┌────────
(* ===== verification/Scenarios.v ===== *)
(** The scenarios of the specification, run on the model: the node built
    by [__init__] with no parameters set (the hard-coded table of markers
    11 and 13), a tf2 snapshot that resolves marker 11 to the identity
    transform, and observations of markers 11, 13 and 7. *)
From Stdlib Require Import List ZArith String Reals Lra Psatz Machin.
From S2P Require Import Prelude PyStr Msgs Geometry Kdl Tf Calibration Node.
Import ListNotations.
Open Scope string_scope.
Open Scope list_scope.
Import Node.

(** A snapshot in which no transform is available. *)
Definition empty_buffer : TableBuffer.t := [].

(** The diagonal covariance of the node, written out. *)
Definition default_covariance : list R :=
  [1e-6; 0; 0; 0; 0; 0;
   0; 1e-6; 0; 0; 0; 0;
   0; 0; 1e-6; 0; 0; 0;
   0; 0; 0; 1e-6; 0; 0;
   0; 0; 0; 0; 1e-6; 0;
   0; 0; 0; 0; 0; 1e-6]%R.

(** ** The quaternion of marker 11

    The Euler angles (1.57, 0, 1.57) give a quaternion with scalar part
    [cos²(0.785)], just above 1/2 since 1.57 < pi/2; the matrix KDL builds
    from it has trace [cos 1.57 * (2 + cos 1.57)] > 1e-12, so
    [GetQuaternion] takes its trace branch and returns the quaternion
    itself.  The bound on pi comes from Machin's formula. *)
Lemma PI_gt_3_1415 : 3.1415 < PI.
Proof.
  pose proof (PI_2_3_7_ineq 1) as [H _].
  unfold PI_2_3_7_tg, tg_alt, Ratan_seq in H. cbn -[Rmult Rplus Rdiv Rinv IZR] in H.
  lra.
Qed.

Lemma cos_1_57_pos : 1e-12 < cos 1.57.
Proof.
  pose proof PI_gt_3_1415 as Hpi. pose proof PI_4 as Hpi4.
  rewrite <- sin_shift. set (a := PI / 2 - 1.57).
  assert (Ha : 0.0007 <= a <= 0.5) by (unfold a; lra).
  destruct (SIN a) as [Hs _]; [lra | unfold a; lra |].
  unfold sin_lb, sin_approx, sin_term in Hs. cbn -[Rmult Rplus Rdiv Rinv IZR Ropp] in Hs.
  assert (H2 : a * a <= 0.25) by nra.
  assert (H3 : 0 <= a * a * a * a * a) by (apply Rmult_le_pos; [|lra]; nra).
  nra.
Qed.

Lemma cos_0_785_sq : cos (1.57 / 2) * cos (1.57 / 2) = (1 + cos 1.57) / 2.
Proof.
  pose proof (cos_2a_cos (1.57 / 2)) as H.
  replace (2 * (1.57 / 2)) with 1.57 in H by field. lra.
Qed.

Lemma get_quaternion_marker_11 :
  Kdl.get_quaternion (Kdl.rot_of_quaternion (Geo.quat_of_euler 1.57 0 1.57)) =
  Geo.quat_of_euler 1.57 0 1.57.
Proof.
  pose proof cos_1_57_pos as Hc.
  apply Kdl.get_quaternion_trace_lemma; [apply Geo.qnorm2_quat_of_euler | |]; cbn;
    replace (0 / 2) with 0 by field; rewrite sin_0, cos_0, cos_0_785_sq;
    unfold Kdl.epsilon in *; nra.
Qed.

(** C8: The scenario of the specification: marker 11 seen at t = 100 s,
    tf2 returning the identity transform.  The node logs index 0 and the
    pose it used, and publishes one correction stamped 100 s in [map], at
    the calibrated position (-2.615, 0, 0) with the quaternion of the Euler
    angles (1.57, 0, 1.57) and the covariance diag(1e-6, ..., 1e-6). *)
Theorem scenario_marker_11 :
  events (snd (aruco_callback (init []) ex_buffer (mk_world (ex_marker 11) []))) =
  [LogInfo (LogTranslationUsed 0 [-2.615; 0; 0]%R);
   Publish "/global/set_pose"
     (PoseWithCovarianceStamped.mk (Header.mk 0 (Time.mk 100 0) "map")
        (PoseWithCovariance.mk (Pose.mk (Vector3.mk (-2.615) 0 0) (Geo.quat_of_euler 1.57 0 1.57))
           default_covariance))].
Proof.
  run_cb. cbn -[Kdl.kdl_frame_mul Geo.quat_of_euler Geo.quaternion_from_euler].
  rewrite Geo.quaternion_of_args_euler.
  cbn -[Kdl.kdl_frame_mul Geo.quat_of_euler].
  change (Pose.mk Vector3.default Geo.qidentity) with Geo.identity_pose.
  rewrite Kdl.kdl_frame_mul_identity_pose. cbn [Transform.rotation Transform.translation].
  rewrite get_quaternion_marker_11. reflexivity.
Qed.

(** The other scenario: marker 7 is not calibrated; nothing is sent. *)
Example scenario_marker_7 :
  events (snd (aruco_callback (init []) ex_buffer (mk_world (ex_marker 7) []))) = [].
Proof. reflexivity. Qed.
(** * ElectionScraper: a shallow embedding of [scraper.py]

    The development follows the module top to bottom: the Python values the
    scraper handles ([str], [dict], exceptions), the document tree the pages
    are parsed into, then [extract_district_units],
    [get_district_turnout_summary], [get_district_party_results],
    [merge_two_tables] and [validate_user_input], and finally the properties
    of each.

    A Python [str] is a [string] holding its UTF-8 encoding: equality,
    concatenation, containment and replacement of well-formed text agree with
    the same operations on code points.  Library functions whose full
    behaviour is a table of the Unicode standard or of a URL grammar
    ([str.lower], [str.strip], [int], [urljoin], [parse_qs]) and the network
    ([get_page_content]) are parameters of the sections that use them; the
    module [Ascii7] gives the instances used to evaluate the code on ASCII
    text. *)

From stdpp Require Import gmap strings list sorting.
From Stdlib Require Import ZArith Lia.

(** ** Python values *)

(** Exceptions that leave the functions of [scraper.py].  [sys.exit(n)]
    raises [SystemExit n]; [FrameError] stands for whichever exception
    pandas rejects a frame or a join with ([ValueError], [KeyError] or
    [MergeError], by case and release). *)
Inductive exn : Type :=
| SystemExit (code : Z)
| ValueError
| FrameError.

Inductive res (A : Type) : Type :=
| Ok (a : A)
| Raise (e : exn).
Arguments Ok {A} a.
Arguments Raise {A} e.

#[global] Instance res_ret : MRet res := fun A a => Ok a.

#[global] Instance res_bind : MBind res := fun A B k r =>
  match r with
  | Ok a => k a
  | Raise e => Raise e
  end.

(** A [dict] with [str] keys keeps insertion order; [d[k] = v] overwrites the
    value of an existing key in place and appends a new key at the end. *)
Abbreviation dict V := (list (string * V)).

Fixpoint dict_set {V : Type} (k : string) (v : V) (d : dict V) : dict V :=
  match d with
  | [] => [(k, v)]
  | (k', v') :: d' =>
      if String.eqb k k' then (k', v) :: d' else (k', v') :: dict_set k v d'
  end.

Fixpoint dict_get {V : Type} (k : string) (d : dict V) : option V :=
  match d with
  | [] => None
  | (k', v') :: d' => if String.eqb k k' then Some v' else dict_get k d'
  end.

Definition dict_keys {V : Type} (d : dict V) : list string := d.*1.

(** [d[k] = v] for each [(k, v)] of a list, in order. *)
Definition assign_all {V : Type} (d : dict V) (entries : list (string * V))
  : dict V :=
  foldl (fun d e => dict_set e.1 e.2 d) d entries.

(** ** [str] methods *)

Module Str.

(** [s.endswith(suffix)] *)
Definition endswith (s suffix : string) : bool :=
  String.prefix (String.rev suffix) (String.rev s).

(** [sub in s] *)
Fixpoint contains (sub s : string) : bool :=
  String.prefix sub s ||
  match s with
  | EmptyString => false
  | String _ s' => contains sub s'
  end.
└────────
INSTRUCTIONS TO FOLLOW: Your answer should be an exact transcription of the data above.

WRITTEN SOLUTION:
(* ===== verification/Scenarios.v ===== *)
(** The scenarios of the specification, run on the model: the node built
    by [__init__] with no parameters set (the hard-coded table of markers
    11 and 13), a tf2 snapshot that resolves marker 11 to the identity
    transform, and observations of markers 11, 13 and 7. *)
From Stdlib Require Import List ZArith String Reals Lra Psatz Machin.
From S2P Require Import Prelude PyStr Msgs Geometry Kdl Tf Calibration Node.
Import ListNotations.
Open Scope string_scope.
Open Scope list_scope.
Import Node.

(** A snapshot in which no transform is available. *)
Definition empty_buffer : TableBuffer.t := [].

(** The diagonal covariance of the node, written out. *)
Definition default_covariance : list R :=
  [1e-6; 0; 0; 0; 0; 0;
   0; 1e-6; 0; 0; 0; 0;
   0; 0; 1e-6; 0; 0; 0;
   0; 0; 0; 1e-6; 0; 0;
   0; 0; 0; 0; 1e-6; 0;
   0; 0; 0; 0; 0; 1e-6]%R.

(** ** The quaternion of marker 11

    The Euler angles (1.57, 0, 1.57) give a quaternion with scalar part
    [cos²(0.785)], just above 1/2 since 1.57 < pi/2; the matrix KDL builds
    from it has trace [cos 1.57 * (2 + cos 1.57)] > 1e-12, so
    [GetQuaternion] takes its trace branch and returns the quaternion
    itself.  The bound on pi comes from Machin's formula. *)
Lemma PI_gt_3_1415 : 3.1415 < PI.
Proof.
  pose proof (PI_2_3_7_ineq 1) as [H _].
  unfold PI_2_3_7_tg, tg_alt, Ratan_seq in H. cbn -[Rmult Rplus Rdiv Rinv IZR] in H.
  lra.
Qed.

Lemma cos_1_57_pos : 1e-12 < cos 1.57.
Proof.
  pose proof PI_gt_3_1415 as Hpi. pose proof PI_4 as Hpi4.
  rewrite <- sin_shift. set (a := PI / 2 - 1.57).
  assert (Ha : 0.0007 <= a <= 0.5) by (unfold a; lra).
  destruct (SIN a) as [Hs _]; [lra | unfold a; lra |].
  unfold sin_lb, sin_approx, sin_term in Hs. cbn -[Rmult Rplus Rdiv Rinv IZR Ropp] in Hs.
  assert (H2 : a * a <= 0.25) by nra.
  assert (H3 : 0 <= a * a * a * a * a) by (apply Rmult_le_pos; [|lra]; nra).
  nra.
Qed.

Lemma cos_0_785_sq : cos (1.57 / 2) * cos (1.57 / 2) = (1 + cos 1.57) / 2.
Proof.
  pose proof (cos_2a_cos (1.57 / 2)) as H.
  replace (2 * (1.57 / 2)) with 1.57 in H by field. lra.
Qed.

Lemma get_quaternion_marker_11 :
  Kdl.get_quaternion (Kdl.rot_of_quaternion (Geo.quat_of_euler 1.57 0 1.57)) =
  Geo.quat_of_euler 1.57 0 1.57.
Proof.
  pose proof cos_1_57_pos as Hc.
  apply Kdl.get_quaternion_trace_lemma; [apply Geo.qnorm2_quat_of_euler | |]; cbn;
    replace (0 / 2) with 0 by field; rewrite sin_0, cos_0, cos_0_785_sq;
    unfold Kdl.epsilon in *; nra.
Qed.

(** C8: The scenario of the specification: marker 11 seen at t = 100 s,
    tf2 returning the identity transform.  The node logs index 0 and the
    pose it used, and publishes one correction stamped 100 s in [map], at
    the calibrated position (-2.615, 0, 0) with the quaternion of the Euler
    angles (1.57, 0, 1.57) and the covariance diag(1e-6, ..., 1e-6). *)
Theorem scenario_marker_11 :
  events (snd (aruco_callback (init []) ex_buffer (mk_world (ex_marker 11) []))) =
  [LogInfo (LogTranslationUsed 0 [-2.615; 0; 0]%R);
   Publish "/global/set_pose"
     (PoseWithCovarianceStamped.mk (Header.mk 0 (Time.mk 100 0) "map")
        (PoseWithCovariance.mk (Pose.mk (Vector3.mk (-2.615) 0 0) (Geo.quat_of_euler 1.57 0 1.57))
           default_covariance))].
Proof.
  run_cb. cbn -[Kdl.kdl_frame_mul Geo.quat_of_euler Geo.quaternion_from_euler].
  rewrite Geo.quaternion_of_args_euler.
  cbn -[Kdl.kdl_frame_mul Geo.quat_of_euler].
  change (Pose.mk Vector3.default Geo.qidentity) with Geo.identity_pose.
  rewrite Kdl.kdl_frame_mul_identity_pose. cbn [Transform.rotation Transform.translation].
  rewrite get_quaternion_marker_11. reflexivity.
Qed.

(** The other scenario: marker 7 is not calibrated; nothing is sent. *)
Example scenario_marker_7 :
  events (snd (aruco_callback (init []) ex_buffer (mk_world (ex_marker 7) []))) = [].
Proof. reflexivity. Qed.
(** * ElectionScraper: a shallow embedding of [scraper.py]

    The development follows the module top to bottom: the Python values the
    scraper handles ([str], [dict], exceptions), the document tree the pages
    are parsed into, then [extract_district_units],
    [get_district_turnout_summary], [get_district_party_results],
    [merge_two_tables] and [validate_user_input], and finally the properties
    of each.

    A Python [str] is a [string] holding its UTF-8 encoding: equality,
    concatenation, containment and replacement of well-formed text agree with
    the same operations on code points.  Library functions whose full
    behaviour is a table of the Unicode standard or of a URL grammar
    ([str.lower], [str.strip], [int], [urljoin], [parse_qs]) and the network
    ([get_page_content]) are parameters of the sections that use them; the
    module [Ascii7] gives the instances used to evaluate the code on ASCII
    text. *)

From stdpp Require Import gmap strings list sorting.
From Stdlib Require Import ZArith Lia.

(** ** Python values *)

(** Exceptions that leave the functions of [scraper.py].  [sys.exit(n)]
    raises [SystemExit n]; [FrameError] stands for whichever exception
    pandas rejects a frame or a join with ([ValueError], [KeyError] or
    [MergeError], by case and release). *)
Inductive exn : Type :=
| SystemExit (code : Z)
| ValueError
| FrameError.

Inductive res (A : Type) : Type :=
| Ok (a : A)
| Raise (e : exn).
Arguments Ok {A} a.
Arguments Raise {A} e.

#[global] Instance res_ret : MRet res := fun A a => Ok a.

#[global] Instance res_bind : MBind res := fun A B k r =>
  match r with
  | Ok a => k a
  | Raise e => Raise e
  end.

(** A [dict] with [str] keys keeps insertion order; [d[k] = v] overwrites the
    value of an existing key in place and appends a new key at the end. *)
Abbreviation dict V := (list (string * V)).

Fixpoint dict_set {V : Type} (k : string) (v : V) (d : dict V) : dict V :=
  match d with
  | [] => [(k, v)]
  | (k', v') :: d' =>
      if String.eqb k k' then (k', v) :: d' else (k', v') :: dict_set k v d'
  end.

Fixpoint dict_get {V : Type} (k : string) (d : dict V) : option V :=
  match d with
  | [] => None
  | (k', v') :: d' => if String.eqb k k' then Some v' else dict_get k d'
  end.

Definition dict_keys {V : Type} (d : dict V) : list string := d.*1.

(** [d[k] = v] for each [(k, v)] of a list, in order. *)
Definition assign_all {V : Type} (d : dict V) (entries : list (string * V))
  : dict V :=
  foldl (fun d e => dict_set e.1 e.2 d) d entries.

(** ** [str] methods *)

Module Str.

(** [s.endswith(suffix)] *)
Definition endswith (s suffix : string) : bool :=
  String.prefix (String.rev suffix) (String.rev s).

(** [sub in s] *)
Fixpoint contains (sub s : string) : bool :=
  String.prefix sub s ||
  match s with
  | EmptyString => false
  | String _ s' => contains sub s'
  end.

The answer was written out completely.